Work request: Work through the entries below and show every line in which "Python" is found.

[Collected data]
(** * PlayBG: background playback of a list of sound files on a channel

    A shallow embedding of [apps/app_playbg.c].  The module keeps one
    [playbg_state] per channel in a datastore, and plays the files of the
    state one after the other through a generator: [playbg_generator] is
    called by the host with a number of samples to produce, and pulls frames
    with [playbg_readframe], which opens, seeks and advances files through
    [playbg_seek].  [playbg_start], [playbg_stop] and [playbg_exec_resume]
    install, remove and re-activate the state.

    The C code works on a channel by pointer; here every function takes the
    channel and returns the new one (explicit state passing).  The state is
    reached through the channel's datastore, as in the source, where every
    function looks it up again with [ast_channel_datastore_find].

    Integers are in [Z].  The sample counts of the generator are C [int]s:
    [playbg_generator_int] is the generator with their wrap-around
    written out, and agrees with [playbg_generator] while the offset and
    the queue stay within an [int]. *)

From Stdlib Require Import ZArith List String Ascii Bool Lia.
Import ListNotations.
Open Scope string_scope.
Open Scope Z_scope.

(** ** Data *)

(** A decoded frame: only its sample count is read by the module
    ([f->samples]). *)
Record ast_frame := mkFrame { frame_samples : Z }.

(** [struct playbg_state].  The C fields are [int]; no computation of the
    module wraps around for the inputs considered (the counters stay within
    the sizes of the files and of the requests), so they are integers here.
    An entry of [filearray] is a [char *] and can be NULL (a failed
    [ast_strdup]). *)
Record playbg_state := mkState {
  filearray : list (option string);
  pos : Z;
  nfiles : Z;
  origwfmt : Z;
  samples : Z;
  sample_queue : Z
}.

(** The datastore of type PLAYBGSTATE and uid "playbg"; [data] can be NULL. *)
Record ast_datastore := mkDatastore { data : option playbg_state }.

(** An open stream on a sound file: the frames of the file and the frames
    still to be read. *)
Record ast_filestream := mkStream {
  fs_name : string;
  fs_frames : list ast_frame;
  fs_rest : list ast_frame
}.

(** What the module asks of the host, in the order it asks it. *)
Inductive event :=
| EvOpen (name : string) (opened : bool)
| EvSeek (name : string) (offset : Z)
| EvRead (name : string) (f : option ast_frame)
| EvClose (name : string)
| EvWrite (f : ast_frame) (res : Z)
| EvSetWriteFormat (fmt : Z) (res : Z).

(** The part of [struct ast_channel] the module touches: [chan->stream],
    [chan->writeformat], the playbg datastore, [chan->generatordata] (non
    NULL, here [true], when the playbg generator is active), and the
    history of the calls made to the host. *)
Record ast_channel := mkChan {
  stream : option ast_filestream;
  writeformat : Z;
  datastore : option ast_datastore;
  generatordata : bool;
  events : list event
}.

Definition set_stream (ch : ast_channel) (s : option ast_filestream) :=
  mkChan s (writeformat ch) (datastore ch) (generatordata ch) (events ch).
Definition set_writeformat (ch : ast_channel) (w : Z) :=
  mkChan (stream ch) w (datastore ch) (generatordata ch) (events ch).
Definition set_datastore (ch : ast_channel) (d : option ast_datastore) :=
  mkChan (stream ch) (writeformat ch) d (generatordata ch) (events ch).
Definition set_generatordata (ch : ast_channel) (g : bool) :=
  mkChan (stream ch) (writeformat ch) (datastore ch) g (events ch).
Definition log (ch : ast_channel) (e : event) :=
  mkChan (stream ch) (writeformat ch) (datastore ch) (generatordata ch)
         (events ch ++ [e]).
Lemma cache_filename_collides_witness :
  _cache_filename (mkKey "neo" "1 2/a") = _cache_filename (mkKey "neo" "12\a") /\
  fst (cache_get sample_clock cn_backslash 12
         (snd (cache_set sample_clock cn_slash (card_of "served for 12/a")
                 empty_world)))
  = Ok (Some (stamped 1000 (card_of "served for 12/a"))).
Proof.
  destruct cache_filename_collides as (Hname & _ & _ & Hshare).
  split.
  - apply Hname.
    apply dou_same, dou_space_l, dou_same, dou_slash; try reflexivity.
    apply dou_same, dou_nil.
  - destruct (Hshare sample_clock cn_slash cn_backslash
                (card_of "served for 12/a") 12%Z empty_world eq_refl)
      as [_ Hget].
    rewrite Hget; [reflexivity|].
    unfold fresh. vm_compute. discriminate.
Defined.

(** Through the cached resolve: after the card of "12/a" was fetched, the
    resolve of "12\a" answers from the shared file and never asks for its
    own card. *)
Example resolve_answers_with_other_card :
  let w1 := snd (fetch_scryfall_card_cached sample_clock two_cards
                   cn_slash 12 empty_world) in
  let run := fetch_scryfall_card_cached sample_clock two_cards
               cn_backslash 12 w1 in
  fst run = Ok (stamped 1000 (card_of "served for 12/a"), "cache_hit") /\
  fetched (snd run) = ["neo/12/a"].
Proof. split; reflexivity. Qed.
(** * Tool-usage evaluators of langchain-benchmarks

    A shallow embedding of [langchain_benchmarks/tool_usage/evaluators.py]:
    the trajectory comparator [compare_outputs], the judge
    [QAMathEvaluator] and the run evaluator [AgentTrajectoryEvaluator].

    Conventions of the embedding:
    - a Python [str] is a Rocq [string] holding its UTF-8 bytes; the
      byte-wise lexicographic order of [String.compare] coincides with
      Python's code-point order on [str];
    - a Python [dict] with a fixed set of keys is a record whose fields are
      options ([None] = key absent);
    - a raised exception is the [Raise] outcome of an error monad;
    - the float returned by [len(a) / len(b)] is represented by its value,
      the rational number obtained by rounding the exact quotient to 53
      significant bits, to nearest with ties to even; list lengths stay
      below 2^63, where binary64 neither overflows nor goes subnormal;
    - language models, the general-purpose QA grading chain and the run
      tracer are external collaborators: they are variables of the section
      the evaluators live in. *)

From Stdlib Require Import List String Ascii Bool Arith ZArith QArith Lia.
From Stdlib Require Import Sorting.Permutation Sorting.Sorted Sorting.Mergesort.
From Stdlib Require Import Orders Qround Qabs Qpower Lqa.
Import ListNotations.

Local Open Scope string_scope.
Local Open Scope list_scope.

(** ** Exceptions and outcomes *)

Inductive exn : Type :=
| ValueError (msg : string)
| KeyError (key : string)
| ZeroDivisionError (msg : string)
| TypeError (msg : string)
| IndexError (msg : string)
| AttributeError (msg : string)
| ProviderError (msg : string).

Inductive outcome (A : Type) : Type :=
| Raise (e : exn)
| Return (a : A).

Solution for this task:
    - a Python [str] is a Rocq [string] holding its UTF-8 bytes; the
      Python's code-point order on [str];
    - a Python [dict] with a fixed set of keys is a record whose fields are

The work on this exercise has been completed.